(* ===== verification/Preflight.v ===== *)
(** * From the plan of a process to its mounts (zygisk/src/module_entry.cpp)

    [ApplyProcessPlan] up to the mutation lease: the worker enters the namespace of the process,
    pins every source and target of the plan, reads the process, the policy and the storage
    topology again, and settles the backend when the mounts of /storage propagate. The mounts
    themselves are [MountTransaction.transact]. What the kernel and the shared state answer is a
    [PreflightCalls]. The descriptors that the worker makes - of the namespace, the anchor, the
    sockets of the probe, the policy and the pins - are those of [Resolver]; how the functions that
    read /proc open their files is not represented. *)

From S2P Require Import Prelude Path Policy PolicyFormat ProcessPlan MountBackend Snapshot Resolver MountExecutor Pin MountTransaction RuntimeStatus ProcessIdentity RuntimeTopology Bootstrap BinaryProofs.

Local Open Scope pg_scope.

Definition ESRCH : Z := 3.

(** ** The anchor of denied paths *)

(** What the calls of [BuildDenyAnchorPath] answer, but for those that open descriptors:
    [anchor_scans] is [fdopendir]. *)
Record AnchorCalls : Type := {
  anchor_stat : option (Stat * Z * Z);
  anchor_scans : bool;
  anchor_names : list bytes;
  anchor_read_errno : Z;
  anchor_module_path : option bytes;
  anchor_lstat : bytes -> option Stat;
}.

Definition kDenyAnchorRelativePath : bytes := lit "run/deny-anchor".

####

→ REQUIRED WORK:
Could you print, word for word, the line containing "Definition ESRCH : Z := 3." and every line after it through the end of the records, and nothing else?

→ RESULT OF THE TASK:
Definition ESRCH : Z := 3.

(** ** The anchor of denied paths *)

(** What the calls of [BuildDenyAnchorPath] answer, but for those that open descriptors:
    [anchor_scans] is [fdopendir]. *)
Record AnchorCalls : Type := {
  anchor_stat : option (Stat * Z * Z);
  anchor_scans : bool;
  anchor_names : list bytes;
  anchor_read_errno : Z;
  anchor_module_path : option bytes;
  anchor_lstat : bytes -> option Stat;
}.

Definition kDenyAnchorRelativePath : bytes := lit "run/deny-anchor".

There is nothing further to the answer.